# Assignment:
Copy out the listing below, keeping every character as is.

# Dataset excerpts:
• • • • • • •

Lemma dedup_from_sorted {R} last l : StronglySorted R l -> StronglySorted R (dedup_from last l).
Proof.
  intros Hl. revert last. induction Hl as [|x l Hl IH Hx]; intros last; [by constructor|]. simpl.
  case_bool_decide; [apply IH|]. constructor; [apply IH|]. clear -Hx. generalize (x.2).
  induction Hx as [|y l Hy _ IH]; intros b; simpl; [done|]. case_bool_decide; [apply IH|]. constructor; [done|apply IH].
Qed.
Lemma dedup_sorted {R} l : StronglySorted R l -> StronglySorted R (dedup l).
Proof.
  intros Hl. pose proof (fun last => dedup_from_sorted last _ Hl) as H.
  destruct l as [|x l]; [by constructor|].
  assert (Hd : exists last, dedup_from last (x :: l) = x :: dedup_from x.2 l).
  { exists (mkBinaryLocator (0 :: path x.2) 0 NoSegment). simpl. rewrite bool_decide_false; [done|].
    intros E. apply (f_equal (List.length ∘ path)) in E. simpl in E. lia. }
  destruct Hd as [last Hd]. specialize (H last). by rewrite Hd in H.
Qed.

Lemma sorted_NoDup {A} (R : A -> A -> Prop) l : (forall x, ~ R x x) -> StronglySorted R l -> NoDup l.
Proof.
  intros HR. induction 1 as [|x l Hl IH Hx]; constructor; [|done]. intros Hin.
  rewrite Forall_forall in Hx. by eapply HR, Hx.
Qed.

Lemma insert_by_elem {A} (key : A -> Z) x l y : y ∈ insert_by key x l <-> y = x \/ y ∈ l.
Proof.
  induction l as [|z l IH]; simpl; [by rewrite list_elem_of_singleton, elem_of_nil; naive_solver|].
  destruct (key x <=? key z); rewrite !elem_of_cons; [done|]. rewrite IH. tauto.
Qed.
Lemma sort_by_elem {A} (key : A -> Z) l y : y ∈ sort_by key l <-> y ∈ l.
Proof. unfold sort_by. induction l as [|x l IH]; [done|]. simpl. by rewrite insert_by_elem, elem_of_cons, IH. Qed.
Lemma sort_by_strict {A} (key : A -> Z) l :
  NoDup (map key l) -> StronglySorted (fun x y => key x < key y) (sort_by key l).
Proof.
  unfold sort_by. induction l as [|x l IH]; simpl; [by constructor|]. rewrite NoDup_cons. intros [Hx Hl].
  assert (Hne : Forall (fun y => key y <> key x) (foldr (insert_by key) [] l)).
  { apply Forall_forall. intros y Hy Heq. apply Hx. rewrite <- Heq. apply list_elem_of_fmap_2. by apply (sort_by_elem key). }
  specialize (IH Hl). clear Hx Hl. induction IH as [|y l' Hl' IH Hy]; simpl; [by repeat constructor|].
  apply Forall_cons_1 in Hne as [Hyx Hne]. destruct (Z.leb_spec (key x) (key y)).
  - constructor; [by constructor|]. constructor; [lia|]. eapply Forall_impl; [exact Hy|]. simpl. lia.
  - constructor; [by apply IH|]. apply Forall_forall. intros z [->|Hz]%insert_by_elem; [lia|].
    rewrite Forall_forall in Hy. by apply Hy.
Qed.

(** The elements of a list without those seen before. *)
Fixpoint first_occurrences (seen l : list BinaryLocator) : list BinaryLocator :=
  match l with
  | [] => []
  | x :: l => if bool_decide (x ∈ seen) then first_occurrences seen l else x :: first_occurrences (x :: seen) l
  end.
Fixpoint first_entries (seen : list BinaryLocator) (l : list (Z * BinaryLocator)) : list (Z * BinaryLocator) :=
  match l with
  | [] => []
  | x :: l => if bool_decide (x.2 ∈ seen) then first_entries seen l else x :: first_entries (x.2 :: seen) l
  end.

• • • • • • •

# Task response:
Lemma dedup_from_sorted {R} last l : StronglySorted R l -> StronglySorted R (dedup_from last l).
Proof.
  intros Hl. revert last. induction Hl as [|x l Hl IH Hx]; intros last; [by constructor|]. simpl.
  case_bool_decide; [apply IH|]. constructor; [apply IH|]. clear -Hx. generalize (x.2).
  induction Hx as [|y l Hy _ IH]; intros b; simpl; [done|]. case_bool_decide; [apply IH|]. constructor; [done|apply IH].
Qed.
Lemma dedup_sorted {R} l : StronglySorted R l -> StronglySorted R (dedup l).
Proof.
  intros Hl. pose proof (fun last => dedup_from_sorted last _ Hl) as H.
  destruct l as [|x l]; [by constructor|].
  assert (Hd : exists last, dedup_from last (x :: l) = x :: dedup_from x.2 l).
  { exists (mkBinaryLocator (0 :: path x.2) 0 NoSegment). simpl. rewrite bool_decide_false; [done|].
    intros E. apply (f_equal (List.length ∘ path)) in E. simpl in E. lia. }
  destruct Hd as [last Hd]. specialize (H last). by rewrite Hd in H.
Qed.

Lemma sorted_NoDup {A} (R : A -> A -> Prop) l : (forall x, ~ R x x) -> StronglySorted R l -> NoDup l.
Proof.
  intros HR. induction 1 as [|x l Hl IH Hx]; constructor; [|done]. intros Hin.
  rewrite Forall_forall in Hx. by eapply HR, Hx.
Qed.

Lemma insert_by_elem {A} (key : A -> Z) x l y : y ∈ insert_by key x l <-> y = x \/ y ∈ l.
Proof.
  induction l as [|z l IH]; simpl; [by rewrite list_elem_of_singleton, elem_of_nil; naive_solver|].
  destruct (key x <=? key z); rewrite !elem_of_cons; [done|]. rewrite IH. tauto.
Qed.
Lemma sort_by_elem {A} (key : A -> Z) l y : y ∈ sort_by key l <-> y ∈ l.
Proof. unfold sort_by. induction l as [|x l IH]; [done|]. simpl. by rewrite insert_by_elem, elem_of_cons, IH. Qed.
Lemma sort_by_strict {A} (key : A -> Z) l :
  NoDup (map key l) -> StronglySorted (fun x y => key x < key y) (sort_by key l).
Proof.
  unfold sort_by. induction l as [|x l IH]; simpl; [by constructor|]. rewrite NoDup_cons. intros [Hx Hl].
  assert (Hne : Forall (fun y => key y <> key x) (foldr (insert_by key) [] l)).
  { apply Forall_forall. intros y Hy Heq. apply Hx. rewrite <- Heq. apply list_elem_of_fmap_2. by apply (sort_by_elem key). }
  specialize (IH Hl). clear Hx Hl. induction IH as [|y l' Hl' IH Hy]; simpl; [by repeat constructor|].
  apply Forall_cons_1 in Hne as [Hyx Hne]. destruct (Z.leb_spec (key x) (key y)).
  - constructor; [by constructor|]. constructor; [lia|]. eapply Forall_impl; [exact Hy|]. simpl. lia.
  - constructor; [by apply IH|]. apply Forall_forall. intros z [->|Hz]%insert_by_elem; [lia|].
    rewrite Forall_forall in Hy. by apply Hy.
Qed.

(** The elements of a list without those seen before. *)
Fixpoint first_occurrences (seen l : list BinaryLocator) : list BinaryLocator :=
  match l with
  | [] => []
  | x :: l => if bool_decide (x ∈ seen) then first_occurrences seen l else x :: first_occurrences (x :: seen) l
  end.
Fixpoint first_entries (seen : list BinaryLocator) (l : list (Z * BinaryLocator)) : list (Z * BinaryLocator) :=
  match l with
  | [] => []
  | x :: l => if bool_decide (x.2 ∈ seen) then first_entries seen l else x :: first_entries (x.2 :: seen) l
  end.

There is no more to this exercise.